Em primeiro lugar, a falta de informação sobre o autismo constitui um impedimento para a inclusão dessas pessoas na sociedade. Assim, pouco se sabe sobre essa doença, e tudo aquilo que é desconhecido causa medo, como consequência, tem-se a dificuldade de inserir essas pessoas no meio social, uma vez que a falta de informação leva ao preconceito. Além disso, apenas em 1993 o autismo foi incluído na Classificação Internacional de Doenças da Organização Mundial da Saúde, segundo dados da USP, o que comprova a falta de conhecimento sobre o assunto.

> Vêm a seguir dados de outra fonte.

(** * GeminiTelegramBot (src/bot.py): conversation store, dispatch and
    long-message splitting

    A shallow embedding of the handlers of [GeminiTelegramBot] and of
    [send_long_message].  Python [str] values are sequences of Unicode code
    points, so a text is a list of code points and [len] is [length].  The
    handlers mutate [self.chat_history], call the Gemini backends and reply
    through the Telegram transport: they are written in a small monad that
    threads the dictionary, records the calls made to the outside world and
    propagates Python exceptions up to the enclosing [try]/[except]. *)

From Stdlib Require Import List ZArith NArith Lia Bool Decimal.
From stdpp Require Import base option list gmap.

Import ListNotations.

(** ** Texts *)

Abbreviation char := N (only parsing).
Abbreviation text := (list N) (only parsing).

(** The members of the list [['\n', '.', '!', '?', ' ']] of line 222. *)
Definition break_chars : text := [10; 46; 33; 63; 32]%N.

Definition is_break (c : char) : bool :=
  existsb (N.eqb c) break_chars.

(** [str.lstrip()] without argument removes the leading characters for which
    [str.isspace] holds; these are the code points CPython classifies as
    white space. *)
Definition is_space (c : char) : bool :=
  ((9 <=? c) && (c <=? 13) || (28 <=? c) && (c <=? 32)
   || (c =? 133) || (c =? 160) || (c =? 5760)
   || (8192 <=? c) && (c <=? 8202)
   || (c =? 8232) || (c =? 8233) || (c =? 8239) || (c =? 8287)
   || (c =? 12288))%N.

Fixpoint lstrip (t : text) : text :=
  match t with
  | c :: r => if is_space c then lstrip r else t
  | [] => []
  end.

(** The prefix that [lstrip] removes. *)
Fixpoint leading_space (t : text) : text :=
  match t with
  | c :: r => if is_space c then c :: leading_space r else []
  | [] => []
  end.

(** [str(n)] for a natural number, as used by the f-string of line 236. *)
Fixpoint digits (u : Decimal.uint) : text :=
  match u with
  | Nil => []
  | D0 r => 48%N :: digits r
  | D1 r => 49%N :: digits r
  | D2 r => 50%N :: digits r
  | D3 r => 51%N :: digits r
  | D4 r => 52%N :: digits r
  | D5 r => 53%N :: digits r
  | D6 r => 54%N :: digits r
  | D7 r => 55%N :: digits r
  | D8 r => 56%N :: digits r
  | D9 r => 57%N :: digits r
  end.

Definition str_of_nat (n : nat) : text := digits (Nat.to_uint n).

Definition str_of_int (z : Z) : text :=
  match Z.to_int z with
  | Decimal.Pos u => digits u
  | Decimal.Neg u => 45%N :: digits u
  end.

(** ** Outcomes of a computation

    [Raise e] is a Python exception whose [str(e)] is [e]; [Diverge] is a
    loop that has not finished within the iterations it was given. *)

Inductive Outcome (A : Type) : Type :=
| Return (a : A)
| Raise (e : text)
| Diverge.

Arguments Return {A} a.
Arguments Raise {A} e.
Arguments Diverge {A}.

Definition outcome_bind {A B} (f : A -> Outcome B) (o : Outcome A) : Outcome B :=
  match o with
  | Return a => f a
  | Raise e => Raise e
  | Diverge => Diverge
  end.

#[global] Instance outcome_mret : MRet Outcome := fun _ a => Return a.
#[global] Instance outcome_mbind : MBind Outcome := fun _ _ f o => outcome_bind f o.

(** [IndexError] of [text[cut_pos]]. *)
Definition string_index_error : text :=
  [115; 116; 114; 105; 110; 103; 32; 105; 110; 100; 101; 120; 32; 111; 117;
   116; 32; 111; 102; 32; 114; 97; 110; 103; 101]%N.

(** ** The splitting loop of [send_long_message] (lines 213-229) *)

Section Chunker.

Variable max_length : nat.

(** Lines 222-223: [while cut_pos > 0 and text[cut_pos] not in [...]]. *)
Fixpoint find_cut (t : text) (cut_pos : nat) : Outcome nat :=
  match cut_pos with
  | 0 => Return 0
  | S below =>
      match t !! cut_pos with
      | None => Raise string_index_error
      | Some c => if is_break c then Return cut_pos else find_cut t below
      end
  end.

(** Lines 221-226: the scan starts at [max_length]; reaching 0 means a hard
    cut at [max_length]. *)
Definition choose_cut (t : text) : Outcome nat :=
  cut_pos ← find_cut t max_length;
  mret (if cut_pos =? 0 then max_length else cut_pos).

(** Lines 215-229: [while text: ...].  Every iteration is one unit of
    [fuel]; [parts.append] builds the list front to back. *)
Fixpoint split_loop (fuel : nat) (t : text) : Outcome (list text) :=
  match fuel with
  | 0 => Diverge
  | S fuel' =>
      match t with
      | [] => Return []
      | _ :: _ =>
          if length t <=? max_length then Return [t]
          else
            cut_pos ← choose_cut t;
            rest ← split_loop fuel' (lstrip (drop cut_pos t));
            mret (take cut_pos t :: rest)
      end
  end.

(** The loop run on [t] with as many iterations as [t] can need. *)
Definition split_parts (t : text) : Outcome (list text) :=
  split_loop (S (length t)) t.

(** The parts that [send_long_message] sends for [t]: the text itself on
    the short branch of line 210, the parts of the loop otherwise. *)
Definition segments_of (t : text) : Outcome (list text) :=
  if length t <=? max_length then Return [t] else split_parts t.

End Chunker.

(** ** Conversation state and the outside world *)

Inductive Role : Type := user | model.

(** A history entry [{'role': ..., 'parts': [...]}]. *)
Record Turn : Type := { role : Role; parts : list text }.

(** [self.chat_history]: a dict from user id to the list of turns. *)
Abbreviation Store := (gmap Z (list Turn)) (only parsing).

Abbreviation Image := N (only parsing).

(** The fields of a Telegram [Update] the handlers read: the sender, the
    chat, [message.text], [message.photo] (file ids, smallest size first)
    and [message.caption]. *)
Record Update : Type := {
  effective_user : Z;
  effective_chat : Z;
  message_text : text;
  message_photo : list N;
  message_caption : option text
}.

(** Calls that leave the process, in the order they are made.  Every
    [reply_text] of the source uses [parse_mode='Markdown']. *)
Inductive Call : Type :=
| SendChatAction (chat_id : Z)
| GeminiChat (history : list Turn) (message : text)
| FetchPhoto (file_id : N)
| GenerateContent (prompt : text) (img : Image)
| ReplyText (t : text)
| LoggerError (t : text).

De acordo com Aristóteles, o homem é um ser social e a vida em sociedade é essencial para a sua realização pessoal e busca pela felicidade. Nesse aspecto, é importante a inclusão de pessoas com TEA na sociedade, tal impedimento é a ineficiência das instituições de ensino em proporcionar uma inclusão adequada aos autistas, o que implicará em um desenvolvimento inadequado. Tendo isso em vista, os portadores do autismo negligenciados pelo sistema educacional brasileiro, enfrentarão situações injustas no âmbito social e profissional, já que não têm a preparação exigida.
Os desafios para incluir as pessoas com autismo na sociedade são evidentes e é preciso que o Estado, por meio do Ministério da Educação dê verba as capitais e municípios para contratar e qualificar profissionais, com palestras, treinamentos e orientações sobre como proceder com alunos com esse transtorno, para que assim, eles possam se desenvolver e viver em sociedade. Além disso, o Ministério da Saúde junto com as mídias sociais deve promover campanhas para informar melhor a população sobre essa doença, a fim de minimizar o preconceito existente e incluí-los no âmbito social.